El diablo viste a la moda

“Detalles de tu incompetencia no me interesan,” Miranda Richardson.

Moda, sarcasmo y perfeccionismo, el atuendo ideal.



La joven y recién graduada Andy Sachs (Anne Hathaway) asiste a una entrevista para trabajar como la segunda asistente de Miranda Priestly (Meryl Streep), editora de Runway, la más exitosa y prestigiada revista de moda. Miranda es un ícono, adorada y temida por igual por amigos y enemigos. Su palabra construye carreras y sepulta ilusiones. Y Andy está lejos de ser la primera opción para la plaza, pero su inteligencia le gana el favor de Miranda quien la contrata para ayudar a Emily (Emily Blunt), la primera asistente y una asidua fanática de la moda que ansía viajar con su jefa a París y catapultar su carrera. Pero Andy, con sus dudas y burlas con respecto a la moda, comienza a transformarse y más pronto que tarde termina siendo quien viaja a París. Para ello ha sacrificado su tiempo, su vida y sus ilusiones, hasta que se da cuenta de que debe decidir entre seguir por el mismo camino y convertirse en una versión más joven de Miranda o recuperar aquello por lo que originalmente deseaba luchar.


Dirigida por David Frankel, responsable de las series “Sexo en la ciudad” y “Entourage”, “El diablo viste a la moda” es una comedia memorable que se nutre del talento de Streep, diálogos creativos y mordaces, y el siempre atrayente mundo de la moda. La historia se basa, saca provecho y aventaja el bestseller de Lauren Weisberger, quien precisamente relata su experiencia bajo las órdenes de Anna Wintour, editora de Vogue. Miranda es una calca de la mujer, que inexcusablemente viste Prada y que hizo honor a su fama al asistir así a una función privada del filme.

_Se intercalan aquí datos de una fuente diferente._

(** What stands behind the closing parenthesis of a written node. *)
Lemma tail_written (isRoot : bool) (label : option jsstring) (bl : number) :
  cleanName (labelText label) = true ->
  lengthReadable fmt isRoot bl = true ->
  let tail := labelText label ++ lengthText fmt isRoot bl in
  plain tail
  /\ noLeadingSpace (rev (RPAREN :: tail))
  /\ fst (internalLabel tail)
     = Some match label with
            | Some (c :: l) => c :: l
            | Some [] | None => INTERNAL
            end
  /\ withinTolerance bl (snd (internalLabel tail)) = true.
Proof.
  intros Hclean Hlen. cbv zeta.
  destruct (cleanName_spec _ Hclean) as (Hp & Hc & Hl & Hr).
  pose proof (trim_id _ Hl Hr) as Ht.
  assert (Hname : strOr (labelText label) INTERNAL
                  = match label with
                    | Some (c :: l) => c :: l
                    | Some [] | None => INTERNAL
                    end) by (now destruct label as [[|c l]|]).
  destruct (lengthText_cases _ _ Hlen) as [[-> Htol] | (-> & Hdec & Htol)].
  - rewrite app_nil_r. split; [exact Hp|]. split.
    + destruct (labelText label) as [|c l] eqn:E; [reflexivity|].
      change (RPAREN :: c :: l) with ([RPAREN] ++ c :: l).
      apply noTrailingSpace_app; [discriminate|exact Hr].
    + rewrite (internalLabel_no_colon _ Hc), Ht. cbn [fst snd].
      now rewrite Hname.
  - split; [apply plain_app; [exact Hp|now apply colon_decimal_plain]|].
    split.
    + change (RPAREN :: labelText label ++ COLON :: fmt bl)
        with ((RPAREN :: labelText label) ++ COLON :: fmt bl).
      apply noTrailingSpace_app; [discriminate|].
      now apply colon_decimal_noTrailingSpace.
    + rewrite (internalLabel_colon _ _ Hc), Ht. cbn [fst snd].
      now rewrite Hname.
Qed.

El mensaje de la cinta es sencillo en sí y ha sido bastante retratado en el cine: sé fiel a tus principios y a tu familia. No entra tanto en el desarrollo de la industria de la moda, sino que la utiliza para ubicar la trama en un ambiente donde los intereses personales están sobre las amistades, la familia y todo aquello que se ponga en el camino. Es un cliché bastante utilizado, pero bien vale la pena por el espectáculo que desfila frente a la pantalla. Grandes vestidos que emulan a los más grandes diseñadores y que son obra de Patricia Field, quien fue nominada al Premio de la Academia por este trabajo. La otra nominada fue Streep, quien con ésta fue considerada por catorceava vez al premio y perdió ante Helen Mirren, la otra actriz considerada para interpretar a Priestly. Los Globos de Oro sí la reconocieron como Mejor Actriz de Comedia y consideraron al filme en el rubro de Mejor Película de Comedia o Musical.


Streep es en gran medida el mayor acierto de la película y quien la sostiene. Su recreación de una suerte de Cruella De Vil humanizada es una delicia, y hace divertidas frases que bien podrían ser consideradas como crueles. Incluso cuando pide a Andy que consiga un par de copias del libro siete de Harry Potter (a publicarse un año después), el espectador no puede evitar ver qué hace la joven para conseguirlo y regocijarse ante la ocurrencia de la mujer. Es lo que sucede entre ellas lo que mantiene el interés. El resto es un poco flojo (el romance de Andy) y se diluye al final. Hathaway está a la altura, cumple. Los que destacan son Buschemi y, sobre todo, la recién llegada Emily Blunt. Es odiosa, pero simpática y hasta patética como la “primera asistente”.

“El diablo viste a la moda”. Es un diablo inteligente, sagaz, seductor, cínico, pero con corazón. Un diablo que tiene... que lleva al lado oscuro. Pero diablo al fin... un diablo que quiere eficacia y que no tiene la mejor intención de aburrirse con tus preguntas... o tú incompetencia.

The Devil Wears Prada

EE.UU. 2006

Director: David Frankel.

Reparto: Meryl Streep, Anne Hathaway, Steve Buscemi, Emily Blunt.